[Dataset entries Boundary: Start]
Lemma bind_resolved cv ch cch ab ret :
  bind_cassette_version os cv ch cch ab rows = Ok (stmts, ret) -> plan_resolved rows stmts.
Proof.
  intros Hw. unfold bind_cassette_version in Hw. guards Hw.
  destruct (select _ rows) as [r|] eqn:Es; [destruct (_ || _); [discriminate|]; by injection Hw as <- <-|].
  the_row Hw. split; try discriminate. intros _ r Hr Hk Hv.
  pose proof (select_none _ _ Es r Hr) as Hn. unfold col_is in Hn. rewrite Hk, Hv in Hn. cbn in Hn.
  by rewrite String.eqb_refl in Hn.
Qed.

Lemma cassette_event_resolved ev cv ch cch mode reg ab ret :
  record_regulatory_cassette_event os ev cv ch cch mode reg ab rows = Ok (stmts, ret) ->
  plan_resolved rows stmts.
Proof.
  intros Hw. unfold record_regulatory_cassette_event in Hw. guards Hw.
  apply negb_false_iff, str_mem_spec in Eg. change (VStr ab) with (opt_str (Some ab)) in Hw.
  the_row Hw. apply (resolved_other _ _ ev); [reflexivity|].
  repeat (apply elem_of_cons in Eg as [->|Eg]; [reflexivity|]). by apply elem_of_nil in Eg.
Qed.

Lemma score_resolved h actual score ab ret :
  record_recommendation_shadow_score os h actual score ab rows = Ok (stmts, ret) ->
  plan_resolved rows stmts.
Proof.
  intros Hw. unfold record_recommendation_shadow_score in Hw. guards Hw.
  destruct (select _ rows) as [r|] eqn:Es; [|discriminate]. the_row Hw.
  apply select_some in Es as [Hr Es]. apply andb_true_iff in Es as [Eh Ek].
  split; try discriminate. intros _. exists r. split; [done|]. by split; apply col_is_str.
Qed.
(* ===== verification/LedgerDecision.v ===== *)
(** * LedgerDecision: recording a governance decision

    What append_decision demands of a decision before anything is written, and
    that the decision row and its observed-event rows are written together. *)

From S2P Require Import Prelude PyFloat PyValue Episode Event Json Canonical Attestation HeadAnchor LedgerDb Ledger LedgerVerify Witness LedgerForms LedgerSound LedgerWrites LedgerHistory LedgerTamper LedgerRefs.
Local Open Scope string_scope.







Section Decision.
Context `{FloatRepr} `{!Postgres} `{!Hashes} `{!Cns}.
Variable verify_governed_decision :
  Episode -> GovernanceDecisionRecord -> list EventV1 -> boundary_verdict.














End Decision.
Definition store_entry (replica_id : string) (body : dict pyval) (authorization : option string)
    : db -> result http_exn store_status * db :=
  in_transaction (fun d =>
    r ← require_ship_token d replica_id authorization;
    _ ← refuse_http (existsb (fun f => negb (dmem body f))
          ["primary_id"; "previous_hash"; "current_hash"; "envelope"]) 422;
    _ ← refuse_http (negb (structurally_valid_envelope (vget body "envelope"))) 422;
    primary_id ← lift_http (py_int (vget body "primary_id"));
    match find_entry r primary_id with
    | Some existing =>
        if same_entry_content existing body then Ok (Duplicate, d) else Err (HTTPException 409)
    | None =>
        e ← insert_row ENTRY_COLUMNS ENTRY_NOT_NULL
          (("primary_id", VInt primary_id) ::
           fields_of body ["call_sid"; "previous_hash"; "current_hash"; "envelope";
                           "outcome_obligation"; "decided_at"; "domain"]);
        Ok (Stored, <[replica_id := set_entries r (r_entries r ++ [e])%list]> d)
    end).

Definition entry_id (e : row) : Z := match vget e "primary_id" with VInt z => z | _ => 0%Z end.

(** [COALESCE(MAX(primary_id),0), COUNT( * )] *)
Definition head (replica_id : string) (authorization : option string) (d : db) : result http_exn (Z * Z) :=
  r ← require_read_token d replica_id authorization;
  let ids := map entry_id (r_entries r) in
  Ok (match ids with [] => 0 | i :: ids => fold_left Z.max ids i end, Z.of_nat (length (r_entries r)))%Z.

Definition by_id (a b : row) : bool := (entry_id a <=? entry_id b)%Z.

(** A negative LIMIT is an error. *)
Definition list_entries (replica_id : string) (after_id limit : Z) (authorization : option string) (d : db)
    : result http_exn (list row) :=
  r ← require_read_token d replica_id authorization;
  let limit := Z.min limit 2000 in
  if (limit <? 0)%Z then Err Unhandled
  else Ok (take (Z.to_nat limit)
             (sort by_id (List.filter (fun e => after_id <? entry_id e)%Z (r_entries r)))).

(* ------------------------------------------------------------------ *)
(** ** The hash chains *)

(** Next [seq] and [prev_hash] of a chain. *)
Definition chain_next (rows : list row) : Z * pyval :=
  match last rows with
  | Some r => (match vget r "seq" with VInt z => z + 1 | _ => 1 end, vget r "curr_hash")%Z
  | None => (1%Z, VStr "genesis")
  end.

Definition payload_hash (payload : dict pyval) : string := sha256 (canonical_json (VDict payload)).

(** [x not in (None, y)] *)
Definition unexpected (x y : pyval) : bool := negb (is_None x) && negb (py_eq x y).

Definition custody_event (replica_id : string) (body : dict pyval) (authorization : option string)
    : db -> result http_exn (Z * string) * db :=
  in_transaction (fun d =>
    _ ← refuse_http (existsb (fun f => negb (dmem body f))
          ["event"; "detail"; "actor"; "signature"; "signer_pub"]) 422;
    r ← require_ship_token d replica_id authorization;
    let '(seq, prev_hash) := chain_next (r_custody r) in
    _ ← refuse_http (unexpected (vget body "seq") (VInt seq) ||
                     unexpected (vget body "prev_hash") prev_hash) 409;
    let curr_hash := payload_hash
      [("replica_id", VStr replica_id); ("seq", VInt seq); ("event", vget body "event");
       ("detail", vget body "detail"); ("actor", vget body "actor"); ("prev_hash", prev_hash)] in
    c ← insert_row CUSTODY_COLUMNS CUSTODY_NOT_NULL
      (("seq", VInt seq) :: fields_of body ["event"; "detail"; "actor"; "signature"; "signer_pub"] ++
       [("prev_hash", prev_hash); ("curr_hash", VStr curr_hash)])%list;
    Ok ((seq, curr_hash), <[replica_id := set_custody r (r_custody r ++ [c])%list]> d)).

Definition custody_log (replica_id : string) (authorization : option string) (d : db)
    : result http_exn (list row) :=
  r ← require_read_token d replica_id authorization; Ok (r_custody r).

(** [_append_obligation] *)
Definition resolution_fields (ob : OutcomeObligation) : dict pyval :=
  [("resolved_at", resolved_at ob); ("resolved_value", resolved_value ob);
   ("resolution_provenance", opt_str (resolution_provenance ob));
   ("resolution_method", opt_str (resolution_method ob)); ("favorable", favorable ob)].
[Dataset entries Boundary: End]
> Activity
Say, as a bare number, how many lines of the data hold the string "guards".

> Answer to this task
3